There's a problem with this argument.
Confederate states actually controlled the federal government prior to their succession, and strongly opposed states' rights to ignore federal laws like the Escaped Slaves act. Wisconsin and Vermont had judges and legislators who declared any individual who reached their borders to be free.
Abraham Lincoln had declared opposition to slavery, but said that he would not impose federal law on the states, and had not even threatened to free slaves before the war began.

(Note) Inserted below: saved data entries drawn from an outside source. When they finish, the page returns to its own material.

(* ===== verification/ParserProps.v ===== *)
(** The properties of the parser as a whole. *)
From S2P Require Import Prelude CppString CyclicDFA Lexer TokenStream Tree Bitset Recognizer.
From S2P Require Import ParserTables Parser Grammar ParserSpec ParserTotal.

(** ** Lemmas: the first state *)

Definition start (toks : list COMMON_TOKEN) : PARSER :=
  RepositoryManagerParserNew (TokenStreamNew toks).

Lemma good_start toks : good (start toks).
Proof. split; [apply skip_at_token|done]. Qed.

Lemma rest_start toks : rest (start toks) = visible toks.
Proof. apply ahead_new. Qed.

Lemma pre_start toks fuel :
  visible toks ≠ [] → Forall (λ t, tok_type t ≠ EOF) (visible toks) →
  (2 * length (visible toks) + 2 ≤ fuel)%nat → pre fuel (start toks).
Proof.
  intros Hv Hne Hf. unfold pre. split; [apply good_start|]. split; [reflexivity|]. by split_and?.
Qed.

(** Without a token of the channel the header of a credential is missing: an
    error and the error node. *)
Lemma credential_empty toks fuel :
  visible toks = [] → ∃ s', credential fuel (start toks) = Ok (Some errorNode, s') ∧
    errorCount s' = 1.
Proof.
  intros Hv. pose proof (good_start toks) as [Ha He].
  pose proof (rest_start toks) as Hr. rewrite Hv in Hr.
  assert (LA 1 (start toks) = EOF) as H1.
  { unfold LA, tokLA. rewrite LT_ahead1 by done. unfold rest in Hr. by rewrite Hr. }
  assert (LA 2 (start toks) = EOF) as H2.
  { unfold LA, tokLA. rewrite LT_ahead2 by done. unfold rest in Hr. by rewrite Hr. }
  unfold credential, rule_exit, try_bind at 1, MATCHT. rewrite H1.
  change (EOF =? CREDENTIAL_HEADER) with false. cbv iota.
  unfold recoverFromMismatchedToken, mismatchIsUnwantedToken, mismatchIsMissingToken.
  rewrite H1, H2. change (EOF =? CREDENTIAL_HEADER) with false. cbv iota.
  change (BitsetMember (BitsetLoad FOLLOW_CREDENTIAL_HEADER_in_credential121) ANTLR3_EOR_TOKEN_TYPE)
    with false. cbv iota.
  change (BitsetMember (BitsetLoad FOLLOW_CREDENTIAL_HEADER_in_credential121) EOF) with false.
  change (BitsetMember (BitsetLoad FOLLOW_CREDENTIAL_HEADER_in_credential121) ANTLR3_EOR_TOKEN_TYPE)
    with false. cbn [orb mbind outcome_bind HASEXCEPTION set_error error].
  destruct (recover_ok (reportError (set_error true (start toks)))) as (s' & -> & _ & _ & Hc & _); [done|].
  cbn [mbind outcome_bind]. by exists s'.
Qed.

(** A run without an error that reads everything shows that the tokens of the
    channel are a phrase of the grammar. *)
Lemma parsed_phrase toks fuel t s' :
  visible toks ≠ [] → Forall (λ t, tok_type t ≠ EOF) (visible toks) →
  (2 * length (visible toks) + 2 ≤ fuel)%nat →
  credential fuel (start toks) = Ok (Some t, s') → errorCount s' = 0 → rest s' = [] →
  ∃ o, credential_g (visible toks) o ∧ t = credential_tree o.
Proof.
  intros Hv Hne Hf E Hc Hr. pose proof (pre_start toks fuel Hv Hne Hf) as Hpre.
  destruct (credential_ok fuel (start toks) Hpre) as (t' & s2 & E' & _ & _ & HP & _).
  rewrite E in E'. injection E' as <- <-.
  destruct HP as (w & Hw & o & Ho & [= ->]); [by apply (rule_exit_error _ _ _ _ E)|done|].
  rewrite rest_start, Hr, app_nil_r in Hw. subst w. by exists o.
Qed.

(** The parser returns a tree on every list of tokens. *)
Lemma credential_returns toks fuel :
  Forall (λ t, tok_type t ≠ EOF) (visible toks) → (2 * length (visible toks) + 2 ≤ fuel)%nat →
  ∃ t s', credential fuel (start toks) = Ok (Some t, s').
Proof.
  intros Hne Hf. destruct (decide (visible toks = [])) as [Hv|Hv].
  { destruct (credential_empty toks fuel Hv) as (s' & E & _). by exists errorNode, s'. }
  destruct (credential_ok fuel (start toks) (pre_start toks fuel Hv Hne Hf)) as (t & s' & E & _ & HU & _).
  destruct t as [t|]; [by exists t, s'|]. by destruct (HU (rule_exit_error _ _ _ _ E)).
Qed.

(** ** Properties *)

(** C2: the parser is total, sound and complete. On the tokens of any message,
    none of which on the channel of the parser is typed as the end of the
    input, [credential] returns with a tree when the fuel is above twice their
    number: no error recovery loops, reads outside a table or dereferences a
    null pointer. It reports no error exactly when the tokens of the channel
    start with a phrase of the grammar, and then its tree is the flat tree of
    that phrase and the tokens after it are left. *)
Theorem credential_exact toks fuel :
  Forall (λ t, tok_type t ≠ EOF) (visible toks) → (2 * length (visible toks) + 2 ≤ fuel)%nat →
  ∃ t s', credential fuel (start toks) = Ok (Some t, s') ∧ 0 ≤ errorCount s' ∧
    (errorCount s' = 0 ↔ ∃ w o k, visible toks = w ++ k ∧ credential_g w o) ∧
    (errorCount s' = 0 → ∃ w o, visible toks = w ++ rest s' ∧ credential_g w o ∧ t = credential_tree o).
Proof.
  intros Hne Hf. destruct (decide (visible toks = [])) as [Hv|Hv].
  { destruct (credential_empty toks fuel Hv) as (s' & E & Hc). exists errorNode, s'.
    rewrite Hc, Hv. split_and?; [done|done| |done]. split; [done|].
    intros (w & o & k & Ewk & Hw). symmetry in Ewk. apply app_eq_nil in Ewk as [-> _]. inversion Hw. }
  pose proof (pre_start toks fuel Hv Hne Hf) as Hpre.
  destruct (credential_ok fuel (start toks) Hpre) as (t & s' & E & Hk & HU & HP & _).
  assert (error s' = false) as He by apply (rule_exit_error _ _ _ _ E).
  destruct t as [t|]; [|by destruct (HU He)]. exists t, s'.
  assert (errorCount s' = 0 → ∃ w o, visible toks = w ++ rest s' ∧ credential_g w o ∧ t = credential_tree o) as Hs.
  { intros Hc. destruct (HP He) as (w & Hr & o & Ho & [= ->]); [done|].
    rewrite rest_start in Hr. by exists w, o. }
  split_and?; [done|apply Hk| |done]. split.
  - intros Hc. destruct (Hs Hc) as (w & o & Hw & Ho & _). by exists w, o, (rest s').
  - intros (w & o & k & Hwk & Ho).
    destruct (credential_parses fuel w o Ho) with (s := start toks) (k := k) as (s2 & E2 & _ & _ & Hc2).
    { rewrite Hwk, length_app in Hf. lia. } { apply good_start. } { by rewrite rest_start. } { done. }
    rewrite E in E2. injection E2 as _ <-. exact Hc2.
Qed.

(** The tokens of a credential without certificates, with white space between
    them, and what its tree is made of. *)
Definition sample_tokens : list COMMON_TOKEN :=
  [mkToken CREDENTIAL_HEADER 0 (lit "-----BEGIN CREDENTIAL-----"); mkToken WS 99 [nl];
   mkToken PUBLIC_KEY_HEADER 0 (lit "-----BEGIN PUBLIC KEY-----"); mkToken WS 99 [nl];
   mkToken TEXT 0 (lit "MIGfMA0G"); mkToken PUBLIC_KEY_END 0 (lit "-----END PUBLIC KEY-----");
   mkToken CREDENTIAL_END 0 (lit "-----END CREDENTIAL-----"); mkToken WS 99 [nl]].

Lemma credential_exact_witness :
  ∃ t s', credential 12 (start sample_tokens) = Ok (Some t, s') ∧ errorCount s' = 0 ∧
    tree_text t = lit "CREDENTIAL" ∧
    map tree_text (children t)
    = [lit "-----BEGIN PUBLIC KEY-----"; lit "MIGfMA0G"; lit "-----END PUBLIC KEY-----"; lit "END"].
Proof.
  destruct (credential_exact sample_tokens 12) as (t & s' & E & _ & [_ Hc] & Ht).
  { apply (bool_decide_unpack _). by vm_compute. }
  { apply Nat.leb_le. by vm_compute. }
  assert (errorCount s' = 0) as H0.
  { apply Hc. eexists (visible sample_tokens), _, []. split; [by rewrite app_nil_r|].
    apply (credential_intro _ [mkToken PUBLIC_KEY_HEADER 0 (lit "-----BEGIN PUBLIC KEY-----");
      mkToken TEXT 0 (lit "MIGfMA0G"); mkToken PUBLIC_KEY_END 0 (lit "-----END PUBLIC KEY-----")] [] []);
      [reflexivity| |constructor|reflexivity].
    eexists _, [_], _. split; [reflexivity|]. split; [reflexivity|]. split; [|reflexivity].
    split; [discriminate|]. by constructor. }
  exists t, s'. split; [exact E|]. split; [exact H0|].
  vm_compute in E. injection E as <- _. split; reflexivity.
Defined.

So while the Civil War did have a lot to do with states' rights, the Confederates were opposed to them and the Union supported them. This led to the secession, which sort of flipped the script, because then it was Confederate states demanding the right to leave the Union, and the Union saying "no" to that particular demand. It had very little to do with telling Southern States that they could not keep slaves, although there is plenty of reason to expect that it would have gone in that direction without the Civil War. Abolitionists were gaining ground, and Lincoln was morally opposed to it, so it the Confederate states had a reasonable expectation that they would eventually be forced to end slavery, but it hadn't happened before the start of the war.
To be sure, the Confederacy was a traitorous band of anti-American bigots seeking to create a tyrannical ethnostate of christofascists (fuck, why does that sound familiar?). However, in this case, the answer to Velma's question in this case is not "keep slaves" but is instead "secede."